Also, perhaps it'd be nice to indicate it was used in literary works only - or is there any other evidence it was used in speech? (Probable there is not such evidence, but I thought it would be a good idea to let people know).

Best regards.

--Ikemen maru (talk) 13:46, 1 June 2015 (UTC)

  • The etymology of the particle (Etymology 2 at the time of this writing) is clearly listed as Old Japanese. In Wiktionary's notation, this means that the particle comes from Old Japanese. The Korean particle (i) is described as a possible cognate. A cognate is a separate word that shares the same origin. In this case, the etymology suggests that Old Japanese (i) and Korean (i) might come from the same origin. It does not say that the Old Japanese particle is either Chinese or Korean.
Regarding usage, some further detail is available here on the Kotobank page, showing entries from Daijisen and Daijirin. My big dead-tree version of Shogakukan's {{R:Kokugo Dai Jiten}} gives the following:


Examples are given from the w:Kojiki, as well as various 訓読 (kundoku) annotations from the early w:Heian period.
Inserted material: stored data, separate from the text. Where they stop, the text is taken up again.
Lemma movePlayer_step (keys : Keys) (z : Q) :
  Qabs (movePlayer keys z - z) <= paddleSpeed.
Proof.
  unfold movePlayer. unfold_consts.
  destruct (keys "a" || keys "arrowleft"), (keys "d" || keys "arrowright");
    cbn [andb]; split_tests; split_abs; lra.
Qed.

(** X2.  In every session started by the constructor the player's paddle
    stays strictly between -4.3 and 4.3: it can pass a bound of the court
    by less than one step of 0.3. *)
Theorem player_paddle_overshoot_bounded (inputs : list Input) :
  courtMin - paddleSpeed < paddle1_z (play inputs initial)
                         < courtMax + paddleSpeed.
Proof.
  assert (H : forall s,
             courtMin - paddleSpeed < paddle1_z s < courtMax + paddleSpeed ->
             courtMin - paddleSpeed < paddle1_z (play inputs s)
                                    < courtMax + paddleSpeed).
  { induction inputs as [| i rest IH]; intros s Hs; cbn [play].
    - exact Hs.
    - apply IH. rewrite animate_paddle1. now apply movePlayer_overshoot. }
  apply H. split; vm_compute; reflexivity.
Qed.

(** X3.  The AI's paddle, from a position inside the court: it moves by at
    most 0.15 per frame, does not move when the smoothed target is within
    0.1 of it, and otherwise ends between its old position and the
    target, never beyond the target. *)
Theorem ai_paddle_step (target z : Q) :
  within courtMin courtMax z ->
  Qabs (moveAI target z - z) <= aiSpeed
  /\ (Qabs (target - z) <= 0.1 -> moveAI target z == z)
  /\ (z <= target -> z <= moveAI target z <= target)
  /\ (target <= z -> target <= moveAI target z <= z).
Proof.
  unfold within, moveAI, Qsign. unfold_consts. intros [Hlo Hhi]. cbv zeta.
  repeat split; intros; split_tests; split_abs; lra.
Qed.

Lemma scoring_docks (s : State) :
  scoring s = s \/
  (ballInPlay (scoring s) = false /\ ball_x (scoring s) = -8
   /\ ball_z (scoring s) = paddle1_z (scoring s)
   /\ ballSpeed_x (scoring s) = 0 /\ ballSpeed_z (scoring s) = 0).
Proof.
  unfold scoring.
  destruct (Qltb 10 (ball_x s)); [ right; cbn; auto | ].
  destruct (Qltb (ball_x s) (-10)); [ right; cbn; auto | left; reflexivity ].
Qed.

Lemma animate_docked (keys : Keys) (rl rw : Q) (s : State) :
  docked s -> docked (animate keys rl rw s).
Proof.
  intros Hd. destruct (ballInPlay s) eqn:Hplay.
  - (* a rally: the ball is out of play afterwards only by a point *)
    unfold animate, docked.
    assert (Hp : ballInPlay (updatePaddles keys rl s) = true).
    { destruct (updatePaddles_no_serve keys rl s) as (-> & _); [ | exact Hplay ].
      rewrite Hplay. apply andb_false_r. }
    unfold updateBall. rewrite Hp. cbn [negb].
    fold (afterPaddles (updatePaddles keys rl s)).
    destruct (scoring_docks
                (normalize (courtBoundaries rw
                   (afterPaddles (updatePaddles keys rl s)))))
      as [E | (H0 & H1 & H2 & H3 & H4)].
    + rewrite E, blocks_keep_inPlay, Hp. discriminate.
    + auto.
  - destruct (Hd Hplay) as (Hx & Hz & Hvx & Hvz).
    destruct (keys " ") eqn:Hk.
    + (* the serve *)
      unfold animate, docked.
      destruct (serve_by_player keys rl s Hplay Hk) as (Hp & Hv & Hbx & Hbz).
      unfold updateBall. rewrite Hp. cbn [negb].
      fold (afterPaddles (updatePaddles keys rl s)).
      destruct (scoring_docks
                  (normalize (courtBoundaries rw
                     (afterPaddles (updatePaddles keys rl s)))))
        as [E | (H0 & H1 & H2 & H3 & H4)].
      * rewrite E, blocks_keep_inPlay, Hp. discriminate.
      * auto.
    + destruct (docked_follows keys rl rw s Hplay Hk) as (Hp & Hbz & Hbx & _).
      intros _. rewrite Hbx, Hbz.
      unfold animate. rewrite updateBall_docked.
      * destruct (updatePaddles_no_serve keys rl s) as (_ & -> & ->);
          [ rewrite Hk; reflexivity | ]. auto.
      * destruct (updatePaddles_no_serve keys rl s) as (-> & _);
          [ rewrite Hk; reflexivity | exact Hplay ].
Qed.

(** X4.  In every session started by the constructor, a ball that is not
    in play sits at x = -8, at the player's paddle across the court, with
    zero velocity. *)
Theorem waiting_ball_is_docked (inputs : list Input) :
  let s := play inputs initial in
  ballInPlay s = false ->
  ball_x s = -8 /\ ball_z s = paddle1_z s
  /\ ballSpeed_x s = 0 /\ ballSpeed_z s = 0.
Proof.
  assert (H : forall s, docked s -> docked (play inputs s)).
  { induction inputs as [| i rest IH]; intros s Hs; cbn [play].
    - exact Hs.
    - apply IH. now apply animate_docked. }
  apply (H initial). intros _. cbn. auto.
Qed.

Lemma updatePaddles_scores (keys : Keys) (r : Q) (s : State) :
  score_player (updatePaddles keys r s) = score_player s
  /\ score_ai (updatePaddles keys r s) = score_ai s.
Proof.
  unfold updatePaddles, launchBall. fields. each_branch; auto.
Qed.

Lemma updateBall_scores (r : Q) (s : State) :
  let s' := updateBall r s in
  (score_player s' = score_player s /\ score_ai s' = score_ai s)
  \/ (score_player s' = S (score_player s) /\ score_ai s' = score_ai s
      /\ ballInPlay s' = false)
  \/ (score_ai s' = S (score_ai s) /\ score_player s' = score_player s
      /\ ballInPlay s' = false).
Proof.
  cbv zeta. unfold updateBall. destruct (ballInPlay s); cbn [negb]; [ | auto ].
  fold (afterPaddles s).
  destruct (blocks_frame r s) as (_ & _ & _ & _ & Hp & Ha & _).
  cbv zeta in *.
  set (s1 := normalize (courtBoundaries r (afterPaddles s))) in *.
  clearbody s1. unfold scoring.
  each_branch; rewrite ?Hp, ?Ha; auto.
Qed.

(** X5.  A frame awards at most one point, to one side only, and in a frame
    with a point the ball is out of play afterwards. *)
Theorem one_point_per_frame (keys : Keys) (rl rw : Q) (s : State) :
  let s' := animate keys rl rw s in
  (score_player s' = score_player s /\ score_ai s' = score_ai s)
  \/ (score_player s' = S (score_player s) /\ score_ai s' = score_ai s
      /\ ballInPlay s' = false)
  \/ (score_ai s' = S (score_ai s) /\ score_player s' = score_player s
      /\ ballInPlay s' = false).
Proof.
  cbv zeta. unfold animate.
  destruct (updatePaddles_scores keys rl s) as [Hsp Hsa].
  pose proof (updateBall_scores rw (updatePaddles keys rl s)) as H.
  cbv zeta in H. rewrite Hsp, Hsa in H. exact H.
Qed.

(** X6.  In every session started by the constructor a ball in play cannot
    jump over a paddle's band: from in front of the band it is, after
    moving, either still in front of it or inside it, because the speed
    cap 0.35 is below the width 0.4 of the band. *)
Theorem ball_cannot_skip_a_paddle_band (inputs : list Input) :
  let s := play inputs initial in
  ballInPlay s = true ->
  (-8.8 < ball_x s -> -9.2 <= ball_x (integrate s))
  /\ (ball_x s < 8.8 -> ball_x (integrate s) <= 9.2).
Proof.
  cbv zeta. intros Hplay.
  pose proof (play_speeds inputs initial initial_speeds) as H.
  unfold speedsInRange in H. rewrite Hplay in H.
  destruct H as [[_ Hv] _]. unfold_consts. fields.
  split; intros Hx; split_abs; lra.
Qed.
From the sources I have read so far, it seems that usage was declining even as literacy was spreading, and as such, I doubt there will be any direct evidence of this particle in use in vernacular or colloquial contexts, since this kind of language use was not recorded at these early stages of Japanese history. ‑‑ Eiríkr Útlendi │Tala við mig 07:45, 3 June 2015 (UTC)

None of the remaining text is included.